大型语言模型（llm）已经多次被证明反映了系统偏差。与此同时，商业法学硕士的更新速度很快，通常不会通知最终用户，因此今天捕获的偏见档案可能明天就过时了。然而，文献仍然严重依赖于单一模型版本的一次性评估，在我们对偏见如何随着时间的推移而演变以及如何监测它们的理解上留下了空白。我们通过引入法学硕士偏见纵向评估框架来解决这一差距，重点关注政治偏见作为案例研究。该框架与模型无关、可复制且用户友好。它包括(i)通过日期标识符锁定模型版本，以保证时间的可比性；（ii）对立场陈述进行多提示问卷调查，以分析潜在的偏差；（iii）纵向统计评估框架，量化和推断模型之间的绝对偏差和漂移。此外，我们建议进行（iv）交叉问卷相关分析以揭示正交偏倚，以及(v)对模型角色分配机制的敏感性分析以分析对具体指令的稳健性。所有代码、提示和输出都是公开可用的，以便于复制和扩展到其他偏差分析。为了说明这个框架，我们研究了ChatGPT的政治偏见和人格特征，特别是比较了GPT-3.5、GPT-4、gpt - 40和GPT-5.2。此外，还分析了模型模拟政治观点（例如，自由或保守立场）的能力。在4000个生成的答案中，我们观察到不同版本之间明显的政治转变：虽然新模型看起来不那么左倾，但它们仍然模仿进步的性格特征，并表现出偏见。这些发现证明了偏见在更新过程中的持续存在和转变，强调了纵向监测的必要性。

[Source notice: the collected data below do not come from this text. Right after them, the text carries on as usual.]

(* ===== verification/Kbd.v ===== *)
(** * Keyboard (kernel/src/drivers/kbd.c)

    The ring buffer between the interrupt handler and readers.  The handler
    is given what it reads from the ports: the status byte and the scan code.
    [kbd_getchar] is a sequence of turns, each ending where the CPU is halted
    until an interrupt or given to another task. *)
From S2P Require Import Prelude Mem FrameAlloc Pmm Task Sched.

Definition KB_BUFFER_SIZE : Z := 128.

Record kbd := mkKbd {
  kb_buf : list Z;
  kb_head : Z;
  kb_tail : Z;
  k_shift : bool;
  k_ctrl : bool;
}.

Definition kbd0 : kbd := mkKbd (replicate 128 0) 0 0 false false.

(** The keys in order; the codes after the last are not assigned. *)
Definition scancode_map : list Z :=
  [0; 0] ++ bs "1234567890-=" ++ [8; 9] ++ bs "qwertyuiop[]" ++ [10; 0] ++ bs "asdfghjkl;'`" ++ [0; 92] ++ bs "zxcvbnm,./" ++
  [0; 42; 0; 32; 0] ++ replicate 69 0.

(** The shifted keys that are not letters. *)
Definition shifted : list (Z * Z) := zip (bs "1234567890-=[]\;',./`") (bs "!@#$%^&*()_+{}|:" ++ [34] ++ bs "<>?~").

Fixpoint assoc (d : Z) (l : list (Z * Z)) (c : Z) : Z :=
  match l with
  | [] => d
  | (a, b) :: r => if c =? a then b else assoc d r c
  end.

Definition translate (sc : Z) (k : kbd) : Z :=
  let c := znth 0 scancode_map sc in
  if (97 <=? c) && (c <=? 122) && negb (k_shift k) then c
  else if (97 <=? c) && (c <=? 122) && k_shift k then c - 97 + 65
  else if k_shift k then assoc c shifted c
  else c.

Definition buf_push (c : Z) (k : kbd) : kbd :=
  let next := (kb_head k + 1) mod KB_BUFFER_SIZE in
  if next =? kb_tail k then k
  else mkKbd (zinsert (kb_head k) c (kb_buf k)) next (kb_tail k) (k_shift k) (k_ctrl k).

(** The body of the loop of [raise_sigint] for slot [i]. *)
Definition sigint_slot (fg : Z) (i : Z) (s : sched) : sched :=
  let t := task_at s i in
  if state_eqb (t_state t) TASK_FREE || (t_pid t <? 1) || negb (t_pgid t =? fg) then s
  else
    let s := upd_task i (set_sig_pending (Z.lor (t_sig_pending t) (u32 (Z.shiftl 1 SIGINT)))) s in
    if state_eqb (t_state t) TASK_BLOCKED && negb (t_wait_pipe t =? 0)
    then sched_wake i (upd_task i (set_wait_pipe 0) s) else s.

(** [fg] is the foreground process group of the console. *)
Definition raise_sigint (fg : Z) (k : kbd) (s : sched) : kbd * sched :=
  (mkKbd (kb_buf k) (kb_tail k) (kb_tail k) (k_shift k) (k_ctrl k), for_range (Z.to_nat MAX_TASKS) 0 (sigint_slot fg) s).

Definition kbd_interrupt (status sc fg : Z) (k : kbd) (s : sched) : kbd * sched :=
  let modifiers shift ctrl := (mkKbd (kb_buf k) (kb_head k) (kb_tail k) shift ctrl, s) in
  if Z.land status 1 =? 0 then (k, s)
  else if (sc =? 0x2A) || (sc =? 0x36) then modifiers true (k_ctrl k)
  else if (sc =? 0xAA) || (sc =? 0xB6) then modifiers false (k_ctrl k)
  else if sc =? 0x1D then modifiers (k_shift k) true
  else if sc =? 0x9D then modifiers (k_shift k) false
  else if negb (Z.land sc 0x80 =? 0) then (k, s)
  else if sc =? 0xE0 then (k, s)
  else
    let c := translate (Z.land sc 0x7F) k in
    if c =? 0 then (k, s)
    else if k_ctrl k && ((c =? 99) || (c =? 67)) then raise_sigint fg k s
    else (buf_push c k, s).

Definition kbd_usb_push (c : Z) (k : kbd) : kbd := buf_push c k.

Definition kbd_poll (k : kbd) : option Z * kbd :=
  if kb_head k =? kb_tail k then (None, k)
  else (Some (znth 0 (kb_buf k) (kb_tail k)),
        mkKbd (kb_buf k) (kb_head k) ((kb_tail k + 1) mod KB_BUFFER_SIZE) (k_shift k) (k_ctrl k)).

(** How a turn of [kbd_getchar] ends: with a character (or -1 for an
    interrupted wait), with another task on the CPU, or halted. *)
Inductive getchar := GcReturn (c : Z) | GcPark | GcHalt.

(** From the poll on: where a task that lost the CPU goes on. *)
Definition kbd_getchar_poll (k : kbd) : getchar * kbd :=
  match kbd_poll k with
  | (Some c, k) => (GcReturn (u8 c), k)
  | (None, k) => (GcHalt, k)
  end.

(** A turn from the head of the loop. *)
Definition kbd_getchar_turn (kp : Z) (k : kbd) (s : sched) : getchar * kbd * sched :=
  let interrupted := match sched_get_current s with Some c => negb (t_sig_pending (task_at s c) =? 0) | None => false end in
  if interrupted then (GcReturn (-1), k, s)
  else if g_resched_requested s then
    let s' := sched_yield kp (set_resched false s) in
    if bool_decide (current s' = current s) then (kbd_getchar_poll k, s') else (GcPark, k, s')
  else (kbd_getchar_poll k, s).

(** * Theorems *)

(** The characters waiting, oldest first. *)
Fixpoint kb_chars (n : nat) (i : Z) (buf : list Z) : list Z :=
  match n with
  | O => []
  | S n' => znth 0 buf i :: kb_chars n' ((i + 1) mod KB_BUFFER_SIZE) buf
  end.
Definition kb_count (k : kbd) : Z := (kb_head k - kb_tail k) mod KB_BUFFER_SIZE.
Definition waiting (k : kbd) : list Z := kb_chars (Z.to_nat (kb_count k)) (kb_tail k) (kb_buf k).

Record kbd_ok (k : kbd) : Prop := {
  kk_buf : zlen (kb_buf k) = KB_BUFFER_SIZE;
  kk_head : 0 <= kb_head k < KB_BUFFER_SIZE;
  kk_tail : 0 <= kb_tail k < KB_BUFFER_SIZE;
}.

Example scancode_map_size : length scancode_map = 128%nat /\ length shifted = 21%nat.
Proof. by vm_compute. Qed.
Example translate_examples :
  let k := mkKbd [] 0 0 true false in
  (translate 0x1E kbd0, translate 0x1E k, translate 0x02 k, translate 0x1C kbd0, translate 0x28 k, translate 0x39 kbd0) = (97, 65, 33, 10, 34, 32).
Proof. by vm_compute. Qed.

Lemma kb_chars_insert n i buf j c :
  zlen buf = KB_BUFFER_SIZE -> 0 <= i < KB_BUFFER_SIZE -> 0 <= j < KB_BUFFER_SIZE -> Z.of_nat n <= (j - i) mod KB_BUFFER_SIZE ->
  kb_chars n i (zinsert j c buf) = kb_chars n i buf.
Proof.
  intros Hl. revert i. induction n as [|n IH]; intros i Hi Hj Hn; [done|]. cbn [kb_chars]. unfold KB_BUFFER_SIZE in *.
  rewrite znth_zinsert_ne by lia. f_equal. apply IH; lia.
Qed.

Lemma kb_chars_snoc n i buf :
  0 <= i < KB_BUFFER_SIZE -> kb_chars (S n) i buf = kb_chars n i buf ++ [znth 0 buf ((i + Z.of_nat n) mod KB_BUFFER_SIZE)].
Proof.
  revert i. induction n as [|n IH]; intros i Hi.
  - cbn [kb_chars app]. do 2 f_equal. unfold KB_BUFFER_SIZE in *. lia.
  - change (kb_chars (S (S n)) i buf) with (znth 0 buf i :: kb_chars (S n) ((i + 1) mod KB_BUFFER_SIZE) buf).
    rewrite IH by (unfold KB_BUFFER_SIZE; lia). cbn [kb_chars app]. do 4 f_equal. unfold KB_BUFFER_SIZE in *. lia.
Qed.

Lemma kb_chars_length n i buf : length (kb_chars n i buf) = n.
Proof. revert i. induction n; intros i; cbn; auto. Qed.

Lemma buf_push_ok c k : kbd_ok k -> kbd_ok (buf_push c k).
Proof.
  intros [H1 H2 H3]. unfold buf_push. destruct (_ =? _); [done|]. split; cbn; [by rewrite zlen_insert| |done]. unfold KB_BUFFER_SIZE. lia.
Qed.

Lemma kbd_poll_ok k : kbd_ok k -> kbd_ok (kbd_poll k).2.
Proof.
  intros [H1 H2 H3]. unfold kbd_poll. destruct (_ =? _); [done|]. split; cbn; [done|done|]. unfold KB_BUFFER_SIZE. lia.
Qed.

(** The ring is a queue of at most 127 characters: a push appends unless
    the queue is full, and then drops the new character; a poll takes the
    oldest character, and finds none only when the queue is empty. *)
Theorem kbd_ring_fifo c k :
  kbd_ok k ->
  waiting (buf_push c k) = (if zlen (waiting k) =? 127 then waiting k else waiting k ++ [c]) /\
  (kbd_poll k).1 = head (waiting k) /\ waiting (kbd_poll k).2 = tail (waiting k) /\ zlen (waiting k) <= 127.
Proof.
  intros [H1 H2 H3].
  assert (zlen (waiting k) = kb_count k) as Hlen by (unfold zlen, waiting, kb_count, KB_BUFFER_SIZE; rewrite kb_chars_length; lia).
  assert (0 <= kb_count k <= 127) as Hr by (unfold kb_count, KB_BUFFER_SIZE; lia). rewrite Hlen. split_and!; [| | |lia].
  - unfold buf_push. destruct (Z.eqb_spec ((kb_head k + 1) mod KB_BUFFER_SIZE) (kb_tail k)) as [E|E].
    + assert (kb_count k = 127) as -> by (unfold kb_count, KB_BUFFER_SIZE in *; lia). done.
    + rewrite (proj2 (Z.eqb_neq _ _)) by (unfold kb_count, KB_BUFFER_SIZE in *; lia). unfold waiting. cbn [kb_tail kb_buf].
      set (k' := mkKbd _ _ _ _ _). assert (kb_count k' = kb_count k + 1) as -> by (unfold kb_count, k', KB_BUFFER_SIZE in *; cbn; lia).
      replace (Z.to_nat (kb_count k + 1)) with (S (Z.to_nat (kb_count k))) by lia. rewrite kb_chars_snoc by done.
      rewrite Z2Nat.id by lia. f_equal; [apply kb_chars_insert; try done; unfold kb_count in *; lia|].
      assert ((kb_tail k + kb_count k) mod KB_BUFFER_SIZE = kb_head k) as -> by (unfold kb_count, KB_BUFFER_SIZE in *; lia).
      rewrite znth_zinsert_eq; [done|lia].
  - unfold kbd_poll, waiting. destruct (Z.eqb_spec (kb_head k) (kb_tail k)) as [E|E]; cbn [fst].
    + assert (kb_count k = 0) as -> by (unfold kb_count, KB_BUFFER_SIZE; lia). done.
    + destruct (Z.to_nat (kb_count k)) eqn:En; [unfold kb_count, KB_BUFFER_SIZE in *; lia|done].
  - unfold kbd_poll, waiting. destruct (Z.eqb_spec (kb_head k) (kb_tail k)) as [E|E]; cbn [snd kb_tail kb_buf].
    + assert (kb_count k = 0) as -> by (unfold kb_count, KB_BUFFER_SIZE; lia). done.
    + set (k' := mkKbd _ _ _ _ _). assert (kb_count k = kb_count k' + 1) as E' by (unfold kb_count, k', KB_BUFFER_SIZE in *; cbn; lia).
      rewrite E'. replace (Z.to_nat (kb_count k' + 1)) with (S (Z.to_nat (kb_count k'))) by (unfold kb_count, KB_BUFFER_SIZE; lia). done.
Qed.

Lemma kbd_ring_fifo_witness : waiting (buf_push 98 (buf_push 97 kbd0)) = [97; 98].
Proof.
  destruct (kbd_ring_fifo 98 (buf_push 97 kbd0)) as [H _]; [by split; vm_compute|]. rewrite H. reflexivity.
Defined.

(** ** Ctrl+C *)

(** What Ctrl+C does to one task. *)
Definition interrupted_by (fg : Z) (t : task) : task :=
  if state_eqb (t_state t) TASK_FREE || (t_pid t <? 1) || negb (t_pgid t =? fg) then t
  else
    let t' := set_sig_pending (Z.lor (t_sig_pending t) (2 ^ SIGINT)) t in
    if state_eqb (t_state t) TASK_BLOCKED && negb (t_wait_pipe t =? 0)
    then (if t_zombie t then set_wait_pipe 0 t' else set_state TASK_READY (set_wait_pipe 0 t')) else t'.

Lemma sigint_slot_spec fg i s : sched_wf s -> slot_ok i ->
  sched_wf (sigint_slot fg i s) /\ current (sigint_slot fg i s) = current s /\ next_pid (sigint_slot fg i s) = next_pid s /\
  forall j, slot_ok j -> task_at (sigint_slot fg i s) j = if j =? i then interrupted_by fg (task_at s i) else task_at s j.
Proof.
  intros Hwf Hi. unfold sigint_slot, interrupted_by. set (t := task_at s i).
  destruct (state_eqb (t_state t) TASK_FREE || (t_pid t <? 1) || negb (t_pgid t =? fg)).
  { split_and!; try done. intros j Hj. by destruct (Z.eqb_spec j i) as [->|]. }
  change (u32 (Z.shiftl 1 SIGINT)) with (2 ^ SIGINT).
  set (s1 := upd_task i (set_sig_pending (Z.lor (t_sig_pending t) (2 ^ SIGINT))) s).
  assert (sched_wf s1) as Hwf1 by (by apply upd_task_wf).
  assert (forall j, task_at s1 j = if j =? i then set_sig_pending (Z.lor (t_sig_pending t) (2 ^ SIGINT)) t else task_at s j) as H1.
  { intros j. unfold s1. by rewrite task_at_upd. }
  destruct (state_eqb (t_state t) TASK_BLOCKED) eqn:Eb; cbn [andb]; [|split_and!; auto].
  destruct (negb (t_wait_pipe t =? 0)); [|split_and!; auto].
  set (s2 := upd_task i (set_wait_pipe 0) s1). assert (sched_wf s2) as Hwf2 by (by apply upd_task_wf).
  assert (forall j, task_at s2 j = if j =? i then set_wait_pipe 0 (set_sig_pending (Z.lor (t_sig_pending t) (2 ^ SIGINT)) t) else task_at s j) as H2.
  { intros j. unfold s2. rewrite task_at_upd by done. rewrite !H1, Z.eqb_refl. by destruct (j =? i). }
  unfold sched_wake. rewrite H2, Z.eqb_refl. cbn [set_wait_pipe set_sig_pending t_state t_zombie]. rewrite Eb. cbn [andb].
  destruct (t_zombie t); cbn [negb]; [by split_and!|]. split_and!; [by apply upd_task_wf|done|done|].
  intros j Hj. rewrite task_at_upd by done. rewrite !H2, Z.eqb_refl. by destruct (j =? i).
Qed.

Lemma raise_sigint_spec fg k s : sched_wf s ->
  let s' := (raise_sigint fg k s).2 in
  sched_wf s' /\ current s' = current s /\ next_pid s' = next_pid s /\
  forall j, slot_ok j -> task_at s' j = interrupted_by fg (task_at s j).
Proof.
  intros Hwf. cbn [raise_sigint snd].
  pose proof (for_range_ind (fun i x => sched_wf x /\ current x = current s /\ next_pid x = next_pid s /\
    forall j, slot_ok j -> task_at x j = if j <? i then interrupted_by fg (task_at s j) else task_at s j)
    (Z.to_nat MAX_TASKS) 0 (sigint_slot fg) s) as Hind. cbn beta in Hind.
  destruct Hind as (H1 & H2 & H3 & H4).
  - split_and!; try done. intros j [Hj _]. by rewrite (proj2 (Z.ltb_ge j 0)).
  - intros i x Hi (G1 & G2 & G3 & G4). assert (slot_ok i) as Hs by exact Hi.
    destruct (sigint_slot_spec fg i x G1 Hs) as (F1 & F2 & F3 & F4). split_and!; [done|congruence|congruence|].
    intros j Hj. rewrite F4 by done. rewrite !G4 by done. destruct (Z.eqb_spec j i) as [->|Hne].
    + by rewrite Z.ltb_irrefl, (proj2 (Z.ltb_lt i (i + 1))) by lia.
    + destruct (Z.ltb_spec j i), (Z.ltb_spec j (i + 1)); try done; lia.
  - split_and!; try done. intros j Hj. rewrite H4 by done. rewrite (proj2 (Z.ltb_lt _ _)); [done|]. unfold slot_ok in Hj. lia.
Qed.

Lemma raise_sigint_flush fg k s : waiting (raise_sigint fg k s).1 = [].
Proof. cbn [raise_sigint fst]. unfold waiting, kb_count. cbn [kb_head kb_tail]. by rewrite Z.sub_diag. Qed.

Lemma ctrl_c_key k : translate 46 k = if k_shift k then 67 else 99.
Proof. unfold translate. change (znth 0 scancode_map 46) with 99. by destruct (k_shift k). Qed.

Lemma ctrl_c_interrupt status fg k s :
  Z.land status 1 <> 0 -> k_ctrl k = true -> kbd_interrupt status 0x2E fg k s = raise_sigint fg k s.
Proof.
  intros Hst Hc. apply Z.eqb_neq in Hst. unfold kbd_interrupt. rewrite Hst. change (Z.land 0x2E 0x7F) with 46. change (Z.land 0x2E 0x80) with 0.
  cbn [orb Z.eqb negb Pos.eqb]. rewrite Hc, ctrl_c_key. by destruct (k_shift k).
Qed.

(** Ctrl+C interrupts exactly the foreground group: SIGINT becomes
    pending for every live task of the group, those waiting on a pipe are
    made ready, every other task is untouched, and the typed characters are
    discarded. *)
Theorem ctrl_c_foreground status fg k s :
  sched_wf s -> Z.land status 1 <> 0 -> k_ctrl k = true ->
  let '(k', s') := kbd_interrupt status 0x2E fg k s in
  waiting k' = [] /\ forall j, slot_ok j -> task_at s' j = interrupted_by fg (task_at s j).
Proof.
  intros Hwf Hst Hc. rewrite ctrl_c_interrupt by done. pose proof (raise_sigint_spec fg k s Hwf) as (_ & _ & _ & H).
  pose proof (raise_sigint_flush fg k s) as Hf. by destruct (raise_sigint fg k s) as [k' s'].
Qed.

Lemma ctrl_c_foreground_witness :
  let k := mkKbd (replicate 128 0) 3 1 false true in
  let '(k', s') := kbd_interrupt 1 0x2E 0 k demo_sched in waiting k' = [] /\ t_sig_pending (task_at s' 2) = 4.
Proof.
  intros k. pose proof (ctrl_c_foreground 1 0 k demo_sched demo_sched_wf ltac:(discriminate) eq_refl) as H.
  destruct (kbd_interrupt 1 0x2E 0 k demo_sched) as [k' s']. destruct H as [H1 H2]. split; [exact H1|].
  rewrite H2 by (unfold slot_ok, MAX_TASKS; lia). reflexivity.
Defined.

本文章由计算机程序翻译，如有差异，请以英文原文为准。

求助全文

约1分钟内获得全文求助全文

来源期刊

Applied Stochastic Models in Business and Industry 数学-数学跨学科应用

CiteScore

2.70

自引率

0.00%

发文量

审稿时长

>12 weeks

期刊介绍： ASMBI - Applied Stochastic Models in Business and Industry (formerly Applied Stochastic Models and Data Analysis) was first published in 1985, publishing contributions in the interface between stochastic modelling, data analysis and their applications in business, finance, insurance, management and production. In 2007 ASMBI became the official journal of the International Society for Business and Industrial Statistics (www.isbis.org). The main objective is to publish papers, both technical and practical, presenting new results which solve real-life problems or have great potential in doing so. Mathematical rigour, innovative stochastic modelling and sound applications are the key ingredients of papers to be published, after a very selective review process. The journal is very open to new ideas, like Data Science and Big Data stemming from problems in business and industry or uncertainty quantification in engineering, as well as more traditional ones, like reliability, quality control, design of experiments, managerial processes, supply chains and inventories, insurance, econometrics, financial modelling (provided the papers are related to real problems). The journal is interested also in papers addressing the effects of business and industrial decisions on the environment, healthcare, social life. State-of-the art computational methods are very welcome as well, when combined with sound applications and innovative models.